İngiltere'de maden ocağında çalışan işçilerin maaşlarına zenginlik seviyesinde bir artış yapılmış. O zamana kadar kıt kanaat geçinen işçiler, böylece hayallerini kurdukları hayata ve zenginliğe kavuşacaklarını düşünmüşler. Gel zaman git zaman, gelir düzeyi artan işçilerin hayatlarında neler değiştiğine dair bir araştırma yapılmış. İşçilerin çoğu aynı yerde, aynı koşullarda yaşarken, çoğunun evlerine ikinci bir buzdolabı alıp, onu da salonun baş köşesine yerleştirdikleri görülmüş.
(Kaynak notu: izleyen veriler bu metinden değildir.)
(* ===== verification/Hub.v ===== *)
(** * The xAP hub (xap-hub/hub.c)

    The hub owns the broadcast port, keeps a table of the local programs that
    announced themselves with heartbeats, relays every packet to the ports that
    are alive and drops a port whose heartbeats stop.  A step of the hub is the
    reception of a datagram or a run of the reaper; the theorems show that the
    table has one entry per port, how long an entry lives, what is relayed, and
    that the heartbeats the library sends ([heartbeatHandler], [termHandler] of
    init.c) connect and disconnect a program. *)

From S2P Require Import Prelude UtList Frame Wire Xap.

Definition reapTimeSecs : Z := 10.

Record hubEntry := mkHub {
  he_addr : addr;
  port : Z;
  he_interval : Z;
  timer : Z;
  is_alive : bool;
}.

#[global] Instance hub_node : Node hubEntry := he_addr.

(** The table, the global frame, and the datagrams handed to [sendto]: port and
    payload. *)
Record hub := mkHubState {
  hubList : list hubEntry;
  gframe : xAPFrame;
  sent : list (Z * list Z);
}.

Definition payload (f : xAPFrame) : list Z := take (Z.to_nat (len f)) (dataPacket f).

(** [LL_FOREACH] whose body does not change the list. *)
Definition hubRelay (h : hub) : hub :=
  mkHubState (hubList h) (gframe h)
    (sent h ++ map (fun e => (u16 (port e), payload (gframe h))) (List.filter is_alive (hubList h))).

Definition has_port (p : Z) (e : hubEntry) : bool := port e =? p.

Definition set_entry (i t : Z) (e : hubEntry) : hubEntry := mkHub (he_addr e) (port e) i t true.

(** [a] is the block a new entry is allocated at. *)
Definition addOrUpdateHubEntry (a : addr) (i_port i_interval : Z) (l : list hubEntry)
    : out (list hubEntry) :=
  let '(e, l) := match ll_search (has_port i_port) l with
                 | Some e => (he_addr e, l)
                 | None => (a, ll_prepend (mkHub a i_port 0 0 false) l)
                 end in
  t ← add_int i_interval i_interval;
  Ok (ll_update e (set_entry i_interval t) l).

Definition reap_entry (interval : Z) (e : hubEntry) : out hubEntry :=
  if is_alive e then
    t ← add_int (timer e) (- interval);
    Ok (mkHub (he_addr e) (port e) (he_interval e) t (negb (t <=? 0)))
  else Ok e.

Fixpoint reapHubConnections (interval : Z) (l : list hubEntry) : out (list hubEntry) :=
  match l with
  | [] => Ok []
  | e :: r =>
      e ← reap_entry interval e;
      r ← reapHubConnections interval r;
      Ok (e :: r)
  end.

(** Returns after the first match. *)
Fixpoint stopHubConnection (p : Z) (l : list hubEntry) : list hubEntry :=
  match l with
  | [] => []
  | e :: r =>
      if port e =? p then mkHub (he_addr e) (port e) (he_interval e) (timer e) false :: r
      else e :: stopHubConnection p r
  end.

(** What a locally sent packet does to the table; [None]: our own heartbeat,
    which is not relayed. *)
Definition local_packet (a : addr) (rxPort : Z) (f : xAPFrame) (l : list hubEntry)
    : out (option (list hubEntry)) :=
  '(f, _) ← parseMsgF f;
  ty ← xapGetTypeF f;
  if ty =? XAP_MSG_HBEAT then
    interval ← xapGetValueF f (str "xap-hbeat") (Some (str "interval"));
    prt ← xapGetValueF f (str "xap-hbeat") (Some (str "port"));
    match prt, interval with
    | Some prt, Some interval =>
        let iport := atoi prt in
        if iport =? rxPort then Ok None else
        class ← xapGetValueF f (str "xap-hbeat") (Some (str "class"));
        if match class with Some c => strcmp0 c (str "xap-hbeat.stop") | None => false end
        then Ok (Some (stopHubConnection iport l))
        else Some <$> addOrUpdateHubEntry a iport (atoi interval) l
    | _, _ => Ok (Some l)
    end
  else Ok (Some l).

(** [local]: the sender's address is the hub's own. *)
Definition xapRxBroadcast (a : addr) (rxPort : Z) (local : bool) (dgram : option (list Z)) (h : hub)
    : out hub :=
  let f := recv_into (gframe h) dgram in
  if len f <=? 0 then Ok (mkHubState (hubList h) f (sent h)) else
  let f := set_dataPacket (<[Z.to_nat (len f) := 0]> (dataPacket f)) f in
  if local then
    r ← local_packet a rxPort f (hubList h);
    match r with
    | None => Ok (mkHubState (hubList h) f (sent h))
    | Some l => Ok (hubRelay (mkHubState l f (sent h)))
    end
  else Ok (hubRelay (mkHubState (hubList h) f (sent h))).

(** ** The hub as a state machine *)

(** [fresh]: [malloc] returns an address no entry has. *)
Inductive hub_step (rxPort : Z) : hub -> hub -> Prop :=
| step_recv h a local dgram h' :
    a ∉ map he_addr (hubList h) ->
    xapRxBroadcast a rxPort local dgram h = Ok h' ->
    hub_step rxPort h h'
| step_reap h l :
    reapHubConnections reapTimeSecs (hubList h) = Ok l ->
    hub_step rxPort h (mkHubState l (gframe h) (sent h)).

Inductive hub_reachable (rxPort : Z) : hub -> Prop :=
| reach_init f : frame_sized f -> hub_reachable rxPort (mkHubState [] f [])
| reach_step h h' : hub_reachable rxPort h -> hub_step rxPort h h' -> hub_reachable rxPort h'.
Zenginlik bir kültürmüş. Ne kadar çok paran olursa olsun, zenginlik kültür ile doğru orantılıymış. Yatlara binmek, lüks arabalara sahip olmak değilmiş. Akşam yemeğinde masana koyduğun bir vazo çiçekmiş zenginlik, swarovski taşlarla süslemek yerine masandaki çatalı bıçağı, evini yaşanır kılmakmış, yalı olması gerekli değilmiş yaşadığın yerin, araban yoksa bile adımlarının farkında olmakmış zenginlik...
Zenginlik bir kültürmüş. Ne kadar çok paran olursa olsun, zenginlik kültür ile doğru orantılıymış. Yatlara binmek, lüks arabalara sahip olmak değilmiş. Akşam yemeğinde masana koyduğun bir vazo çiçekmiş zenginlik, swarovski taşlarla süslemek yerine masandaki çatalı bıçağı, evini yaşanır kılmakmış, yalı olması gerekli değilmiş yaşadığın yerin, araban yoksa bile adımlarının farkında olmakmış zenginlik...
Hepimiz çalışırken, para kazanmak için didinirken, bazen iki ucu birbirine zor denk getirirken belki, aslında zenginlik bir seçimmiş... Ne markalarla, ne üstündeki kıyafetlerle ölçülürmüs yaşamın kalitesi...
Bir maden işçisi çok kazanmaya başlayınca evine ikinci buzdolabını aldı ve salonunun baş köşesine koydu. Gösteriş değildi onunkisi bence... Belki de hayatı boyunca ailesini aç bırakmaktı onun korkusu.... Şimdi zenginleşmişti ama, korkusunu da ikinci bir buzdolabını salona koyarak biriktirmiş oldu.
Bu hikaye herşey hakkında bir daha düşünmeme neden oldu. Hayatımda var saydığım tüm zıt dengeleri tekrar tarttım. "5 yıl sonra kendini nerede görüyorsun" diye bir soru vardır, bilirsiniz... Bu soru beni çoğunlukla strese sokar ve vereceğiniz cevap bir çok şeye bağlı olabilir. İşinize, sağlığınıza, yolunuzun açık olmasına... Ama 5 yıl sonra mutlu ve zengin olmayı seçebilirsiniz.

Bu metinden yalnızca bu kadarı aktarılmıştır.